I’ve been working on performance tuning a stored procedure that has many optional parameters and is dynamicized by using the always optimizer confusing COALESCE in the WHERE clause (along with other SARG hiding constructs that cause indexes to be ignored).

The stored procedure is called with a date range defined in the parameters @StartDate and @EndDate which are optional.

<code snippet>
, @StartDate DATETIME = NULL
, @EndDate DATETIME = NULL
</code snippet>

The parameters are used in the WHERE clause with a COALESCE.

<code snippet>
WHERE StartDate >= COALESE(@StartDate, StartDate)
AND EndDate <= COALESE(@EndDate, EndDate)
</code snippet>

Using this technique causes the query optimizer to ignore the indexes that have been created on the StartDate and EndDate columns.
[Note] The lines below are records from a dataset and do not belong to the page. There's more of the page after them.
Lemma ticks_complete_and_release_witness :
  init hw nh w0 = (Done true, w1) /\
  run [LCycle] w1 = Some w_inner_holds /\
  (exists w', update 5 6 w_inner_holds = (Done tt, w') /\
              holder w' = holder w_inner_holds) /\
  (exists w', cycle w_inner_holds = (Done tt, w') /\
              holder w' = holder w_inner_holds).
Proof.
  assert (init hw nh w0 = (Done true, w1)) as H1 by (vm_compute; reflexivity).
  assert (run [LCycle] w1 = Some w_inner_holds) as H2
    by (vm_compute; reflexivity).
  split; [exact H1|]. split; [exact H2|].
  exact (ticks_complete_and_release hw nh w0 w1 [LCycle] w_inner_holds 5 6
           H1 H2).
Defined.

Lemma cycle_then_update_publishes_commands_witness :
  init hw nh w0 = (Done true, w1) /\
  run [] w1 = Some w1 /\
  holder w1 = None /\
  exists wc w' msg,
    cycle w1 = (Done tt, wc) /\
    update 5 6 wc = (Done tt, w') /\
    m_positions (self w') = [3; 4] /\
    poses (trace w') = poses (trace w1) ++ [msg] /\
    position (pose msg) = (7, 0, 0).
Proof.
  assert (init hw nh w0 = (Done true, w1)) as H1 by (vm_compute; reflexivity).
  assert (holder w1 = None) as H3 by (vm_compute; reflexivity).
  split; [exact H1|]. split; [reflexivity|]. split; [exact H3|].
  destruct (cycle_then_update_publishes_commands hw nh w0 w1 [] w1 5 6
              H1 eq_refl H3)
    as (a & cm & wc & w' & msg & Ha & Hcm & Hcy & Hup & Hpos & Hposes
        & Hp & _).
  exists wc, w', msg.
  assert (m_positions (self w') = [3; 4]) as Hq.
  { rewrite Hpos. vm_compute in Ha. injection Ha as <-.
    vm_compute in Hcm. injection Hcm as <-. vm_compute. reflexivity. }
  repeat (split; [assumption|]).
  rewrite Hp, Hq. vm_compute. reflexivity.
Defined.

Lemma adapter_loop_turns_witness :
  init hw nh w0 = (Done true, w1) /\
  ros_ok w1 = true /\
  exists w',
    adapter_loop 3 w1 = (Done false, w') /\
    reads (trace w') = (reads (trace w1) + 3)%nat /\
    sleeps (trace w') = (sleeps (trace w1) + 3)%nat /\
    poses (trace w') = poses (trace w1) /\
    holder w' = holder w1 /\
    length (m_positions (self w')) = length (m_positions (self w1)).
Proof.
  assert (init hw nh w0 = (Done true, w1)) as H1 by (vm_compute; reflexivity).
  assert (ros_ok w1 = true) as H2 by (vm_compute; reflexivity).
  split; [exact H1|]. split; [exact H2|].
  exact (adapter_loop_turns hw nh w0 w1 [] w1 3 H1 eq_refl H2).
Defined.

Lemma adapter_thread_after_shutdown_witness :
  ros_ok w_shutdown = false /\
  adapter_thread 5 w_shutdown =
    (Done tt,
     with_trace (trace w_shutdown ++ [EvSpinner true; EvSpinner false])
       w_shutdown).
Proof.
  assert (ros_ok w_shutdown = false) as H1 by (vm_compute; reflexivity).
  split; [exact H1|].
  exact (adapter_thread_after_shutdown 5 w_shutdown H1).
Defined.

Lemma all_publications_use_setup_witness :
  init hw nh w0 = (Done true, w1) /\
  run busy_run w1 = Some w_busy /\
  exists base evs,
    getParam_string nh "robot_base_link" = Some base /\
    trace w_busy = trace w1 ++ evs /\
    Forall (pose_of_chain base (m_robot_chain (self w1)) (publisher_of nh)
              (length (m_joint_state_handles (self w1))))
           (publications evs).
Proof.
  assert (init hw nh w0 = (Done true, w1)) as H1 by (vm_compute; reflexivity).
  assert (run busy_run w1 = Some w_busy) as H2 by (vm_compute; reflexivity).
  split; [exact H1|]. split; [exact H2|].
  exact (all_publications_use_setup hw nh w0 w1 busy_run w_busy H1 H2).
Defined.

End MoreInstances.
(** C10. A chunk size that parses to 0 ("0", "0B") raises no error: both
    constructors, [generateData] and the command behave exactly as with
    the default chunk size, 65536 ("64KB"). *)
Theorem zero_chunk_size_is_default :
  parseSize (str "0") = Ok (Int 0)
  /\ parseSize (str "0B") = Ok (Int 0)
  /\ parseSize (str "64KB") = Ok (Int 65536)
  /\ (forall target pattern,
        TextDataGenerator.new target pattern (Some (Int 0))
        = TextDataGenerator.new target pattern (Some (Int 65536))
        /\ exists g, TextDataGenerator.new target pattern (Some (Int 0)) = Ok g
                     /\ TextDataGenerator.chunkSize g = Int 65536
                     /\ len (TextDataGenerator.chunk g) = 65536)
  /\ (forall target pattern w,
        BinaryDataGenerator.new target pattern (Some (Int 0)) w
        = BinaryDataGenerator.new target pattern (Some (Int 65536)) w
        /\ exists g w',
             BinaryDataGenerator.new target pattern (Some (Int 0)) w = (Ok g, w')
             /\ BinaryDataGenerator.chunkSize g = Int 65536
             /\ len (BinaryDataGenerator.chunk g) = 65536)
  /\ (forall fuel type size output pattern binaryPattern w,
        generateData fuel type size output
          {| pattern := pattern; binaryPattern := binaryPattern;
             chunkSize := Some (Int 0) |} w
        = generateData fuel type size output
            {| pattern := pattern; binaryPattern := binaryPattern;
               chunkSize := Some (Int 65536) |} w)
  /\ (forall fuel type size output pattern binaryPattern w zero,
        zero ∈ [str "0"; str "0B"] ->
        action fuel
          {| cli_type := type; cli_size := size; cli_output := output;
             cli_pattern := pattern; cli_binaryPattern := binaryPattern;
             cli_chunkSize := zero |} w
        = action fuel
            {| cli_type := type; cli_size := size; cli_output := output;
               cli_pattern := pattern; cli_binaryPattern := binaryPattern;
               cli_chunkSize := str "64KB" |} w).
Proof.
  assert (P0 : parseSize (str "0") = Ok (Int 0)) by (vm_compute; reflexivity).
  assert (P0B : parseSize (str "0B") = Ok (Int 0)) by (vm_compute; reflexivity).
  assert (P64 : parseSize (str "64KB") = Ok (Int 65536)) by (vm_compute; reflexivity).
  assert (G : forall fuel type size output pattern binaryPattern w,
             generateData fuel type size output
               {| pattern := pattern; binaryPattern := binaryPattern;
                  chunkSize := Some (Int 0) |} w
             = generateData fuel type size output
                 {| pattern := pattern; binaryPattern := binaryPattern;
                    chunkSize := Some (Int 65536) |} w).
  { intros fuel type size output pat bpat w.
    assert (N : forall targetBytes w1,
               new_generator type targetBytes
                 {| pattern := pat; binaryPattern := bpat;
                    chunkSize := Some (Int 0) |} w1
               = new_generator type targetBytes
                   {| pattern := pat; binaryPattern := bpat;
                      chunkSize := Some (Int 65536) |} w1).
    { intros targetBytes w1. unfold new_generator.
      cbn [pattern binaryPattern chunkSize].
      repeat case_bool_decide; unfold bind;
        rewrite ?text_new_zero, ?binary_new_zero; reflexivity. }
    unfold generateData, bind.
    destruct (of_result (parseSize size) w) as [[targetBytes | e |] w1];
      [|reflexivity..].
    cbv beta iota. unfold log. now rewrite N. }
  repeat (split; [assumption|]). split; [|split; [|split; [exact G|]]].
  - intros target pattern. split; [apply text_new_zero|].
    rewrite text_new_zero. unfold TextDataGenerator.new.
    destruct (text_new_ok target pattern 65536 ltac:(lia))
      as (g & H & _ & _ & _ & Hl & _).
    unfold TextDataGenerator.new in H. rewrite H. exists g.
    split; [reflexivity|]. split; [|assumption].
    rewrite chunkSize_or_default_64K in H.
    destruct (_ <? 0) in H; [discriminate|]. now injection H as <-.
  - intros target pattern w. split; [apply binary_new_zero|].
    rewrite binary_new_zero.
    destruct (binary_new_ok target pattern 65536 w ltac:(lia))
      as (g & w' & H & _ & _ & Hl & _).
    exists g, w'. split; [assumption|]. split; [|assumption].
    unfold BinaryDataGenerator.new in H. rewrite chunkSize_or_default_64K in H.
    destruct (BinaryDataGenerator.createBinaryPattern _ _ _) as [[chunk | e] w''];
      [|discriminate].
    now injection H as <- _.
  - intros fuel type size output pattern binaryPattern w zero Hz.
    unfold action, bind.
    cbn [cli_type cli_size cli_output cli_pattern cli_binaryPattern cli_chunkSize].
    rewrite P64.
    apply elem_of_cons in Hz as [-> | Hz];
      [|apply list_elem_of_singleton in Hz as ->].
    + rewrite P0. unfold of_result, ret. apply G.
    + rewrite P0B. unfold of_result, ret. apply G.
Qed.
One method to fix this problem is initialize the @StartDate and @EndDate with some minimum and maximum dates that make sense for the data being queried as the parameter defaults.

<code snippet>
, @StartDate DATETIME = '01/01/2009'
, @EndDate DATETIME = '01/01/2010'
</code snippet>

Another way is to initialize the parameters in the procedure body for the case where the default dates need to be calculated.

<code snippet>
-- If the date parameters are not supplied,
-- make them 1 month in the past and today
-- to make the query optimizer happy
IF @StartDate IS NULL
SET @StartDate = DATEADD(MONTH, -1, GETDATE())

IF @EndDate IS NULL
SET @EndDate = GETDATE()
</code snippet>

The WHERE clause for either of these cases would change.

<code snippet>
WHERE StartDate >= @StartDate
AND EndDate <= @EndDate
</code snippet>

Now the query optimizer has good SARGs and will do a much better job utilizing those indexes that are using all that space in the database.

Using this technique resulted in a 400% performance improvement for the stored procedure that was being tuned.